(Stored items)

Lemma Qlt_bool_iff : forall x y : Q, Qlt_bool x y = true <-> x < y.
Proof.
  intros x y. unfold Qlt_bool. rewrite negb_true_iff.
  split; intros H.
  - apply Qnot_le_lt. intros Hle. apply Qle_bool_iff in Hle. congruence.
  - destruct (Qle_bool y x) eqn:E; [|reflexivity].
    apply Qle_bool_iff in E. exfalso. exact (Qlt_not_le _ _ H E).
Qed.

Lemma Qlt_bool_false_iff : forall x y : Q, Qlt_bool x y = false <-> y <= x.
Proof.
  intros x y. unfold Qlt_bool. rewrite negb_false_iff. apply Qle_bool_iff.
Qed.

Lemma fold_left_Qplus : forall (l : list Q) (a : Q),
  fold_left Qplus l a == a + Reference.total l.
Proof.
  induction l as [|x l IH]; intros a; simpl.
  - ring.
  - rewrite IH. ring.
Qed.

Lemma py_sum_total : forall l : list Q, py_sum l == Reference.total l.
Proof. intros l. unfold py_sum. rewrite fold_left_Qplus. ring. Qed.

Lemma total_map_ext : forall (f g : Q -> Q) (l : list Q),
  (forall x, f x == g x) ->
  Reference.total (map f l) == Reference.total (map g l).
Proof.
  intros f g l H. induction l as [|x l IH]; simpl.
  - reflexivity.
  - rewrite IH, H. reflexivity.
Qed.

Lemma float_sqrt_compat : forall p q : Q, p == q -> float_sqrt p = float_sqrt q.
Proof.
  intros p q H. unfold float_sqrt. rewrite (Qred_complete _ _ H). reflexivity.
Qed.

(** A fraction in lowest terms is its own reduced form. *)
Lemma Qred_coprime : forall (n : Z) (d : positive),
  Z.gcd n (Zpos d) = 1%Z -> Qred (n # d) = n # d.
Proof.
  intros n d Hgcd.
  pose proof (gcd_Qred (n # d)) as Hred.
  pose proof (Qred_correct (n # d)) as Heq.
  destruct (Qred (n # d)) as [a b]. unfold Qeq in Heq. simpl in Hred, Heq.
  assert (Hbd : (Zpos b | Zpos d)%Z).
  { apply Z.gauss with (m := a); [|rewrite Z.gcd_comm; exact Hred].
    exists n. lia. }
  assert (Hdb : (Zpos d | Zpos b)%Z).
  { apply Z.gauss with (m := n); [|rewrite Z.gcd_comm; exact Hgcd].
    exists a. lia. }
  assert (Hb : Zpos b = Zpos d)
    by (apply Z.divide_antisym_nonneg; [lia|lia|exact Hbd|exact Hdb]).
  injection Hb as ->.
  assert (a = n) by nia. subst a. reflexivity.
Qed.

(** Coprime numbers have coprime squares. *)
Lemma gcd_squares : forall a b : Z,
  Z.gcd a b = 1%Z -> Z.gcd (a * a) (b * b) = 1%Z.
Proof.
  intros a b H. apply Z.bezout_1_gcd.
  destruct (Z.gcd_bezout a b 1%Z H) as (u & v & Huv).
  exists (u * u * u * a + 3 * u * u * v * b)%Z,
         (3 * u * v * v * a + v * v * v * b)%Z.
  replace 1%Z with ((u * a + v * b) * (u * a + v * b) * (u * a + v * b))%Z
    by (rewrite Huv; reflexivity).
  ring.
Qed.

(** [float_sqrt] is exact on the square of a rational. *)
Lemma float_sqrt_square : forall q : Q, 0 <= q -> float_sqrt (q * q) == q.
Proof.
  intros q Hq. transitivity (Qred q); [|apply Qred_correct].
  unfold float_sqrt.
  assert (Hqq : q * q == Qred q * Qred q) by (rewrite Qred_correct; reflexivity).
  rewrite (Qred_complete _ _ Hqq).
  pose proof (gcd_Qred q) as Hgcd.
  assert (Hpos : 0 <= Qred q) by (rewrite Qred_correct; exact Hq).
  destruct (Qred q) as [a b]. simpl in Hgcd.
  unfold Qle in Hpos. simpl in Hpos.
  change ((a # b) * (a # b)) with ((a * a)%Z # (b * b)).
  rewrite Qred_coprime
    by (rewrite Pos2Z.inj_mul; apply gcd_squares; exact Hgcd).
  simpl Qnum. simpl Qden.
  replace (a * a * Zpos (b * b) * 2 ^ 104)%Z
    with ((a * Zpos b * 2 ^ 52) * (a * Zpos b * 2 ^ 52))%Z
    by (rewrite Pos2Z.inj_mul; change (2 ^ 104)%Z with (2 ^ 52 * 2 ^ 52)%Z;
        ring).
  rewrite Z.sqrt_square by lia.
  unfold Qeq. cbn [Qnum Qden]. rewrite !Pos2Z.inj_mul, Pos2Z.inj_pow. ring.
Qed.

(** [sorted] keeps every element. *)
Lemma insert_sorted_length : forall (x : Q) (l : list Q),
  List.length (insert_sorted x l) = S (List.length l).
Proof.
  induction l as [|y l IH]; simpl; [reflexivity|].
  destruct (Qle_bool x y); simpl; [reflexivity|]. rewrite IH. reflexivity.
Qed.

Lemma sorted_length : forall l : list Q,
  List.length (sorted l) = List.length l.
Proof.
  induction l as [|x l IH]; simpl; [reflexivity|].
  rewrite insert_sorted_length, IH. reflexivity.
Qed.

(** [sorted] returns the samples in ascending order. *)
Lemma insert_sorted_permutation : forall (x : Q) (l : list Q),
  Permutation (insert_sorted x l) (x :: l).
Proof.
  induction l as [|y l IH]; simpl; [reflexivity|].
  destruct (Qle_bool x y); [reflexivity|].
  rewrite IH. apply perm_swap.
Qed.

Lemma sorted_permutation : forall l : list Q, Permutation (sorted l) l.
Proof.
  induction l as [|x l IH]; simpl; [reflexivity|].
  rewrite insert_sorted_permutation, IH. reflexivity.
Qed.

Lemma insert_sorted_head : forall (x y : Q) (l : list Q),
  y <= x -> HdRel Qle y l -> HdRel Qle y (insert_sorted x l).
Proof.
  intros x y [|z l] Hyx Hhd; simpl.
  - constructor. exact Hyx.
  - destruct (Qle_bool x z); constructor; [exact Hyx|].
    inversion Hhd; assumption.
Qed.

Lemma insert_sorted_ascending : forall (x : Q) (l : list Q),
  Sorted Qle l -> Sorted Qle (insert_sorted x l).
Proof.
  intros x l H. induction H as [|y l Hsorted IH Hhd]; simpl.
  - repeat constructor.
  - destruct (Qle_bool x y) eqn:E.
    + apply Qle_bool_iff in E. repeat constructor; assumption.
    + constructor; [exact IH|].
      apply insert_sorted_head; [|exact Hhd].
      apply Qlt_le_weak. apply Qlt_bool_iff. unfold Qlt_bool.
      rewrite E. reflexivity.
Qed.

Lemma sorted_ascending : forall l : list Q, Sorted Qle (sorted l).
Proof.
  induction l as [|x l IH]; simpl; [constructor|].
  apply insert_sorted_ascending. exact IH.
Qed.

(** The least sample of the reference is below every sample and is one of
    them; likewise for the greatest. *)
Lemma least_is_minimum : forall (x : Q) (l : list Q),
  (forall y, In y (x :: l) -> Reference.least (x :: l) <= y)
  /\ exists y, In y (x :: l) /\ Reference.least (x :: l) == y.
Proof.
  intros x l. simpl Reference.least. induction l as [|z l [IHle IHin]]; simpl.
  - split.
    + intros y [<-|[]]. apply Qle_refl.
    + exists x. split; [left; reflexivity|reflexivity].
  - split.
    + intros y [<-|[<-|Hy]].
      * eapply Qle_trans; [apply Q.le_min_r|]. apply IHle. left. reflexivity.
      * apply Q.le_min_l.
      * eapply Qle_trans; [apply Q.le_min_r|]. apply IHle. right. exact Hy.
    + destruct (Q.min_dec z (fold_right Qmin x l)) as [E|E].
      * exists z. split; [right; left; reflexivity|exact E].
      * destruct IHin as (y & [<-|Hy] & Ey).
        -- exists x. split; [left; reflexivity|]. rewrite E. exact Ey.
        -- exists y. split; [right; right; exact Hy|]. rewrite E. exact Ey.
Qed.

What you will do
Exactly the lines above from the one with "(** Coprime numbers have coprime squares. *)" to the one with "(** [float_sqrt] is", both included, are to be quoted; leave the rest out.

The completed task
(** Coprime numbers have coprime squares. *)
Lemma gcd_squares : forall a b : Z,
  Z.gcd a b = 1%Z -> Z.gcd (a * a) (b * b) = 1%Z.
Proof.
  intros a b H. apply Z.bezout_1_gcd.
  destruct (Z.gcd_bezout a b 1%Z H) as (u & v & Huv).
  exists (u * u * u * a + 3 * u * u * v * b)%Z,
         (3 * u * v * v * a + v * v * v * b)%Z.
  replace 1%Z with ((u * a + v * b) * (u * a + v * b) * (u * a + v * b))%Z
    by (rewrite Huv; reflexivity).
  ring.
Qed.

(** [float_sqrt] is exact on the square of a rational. *)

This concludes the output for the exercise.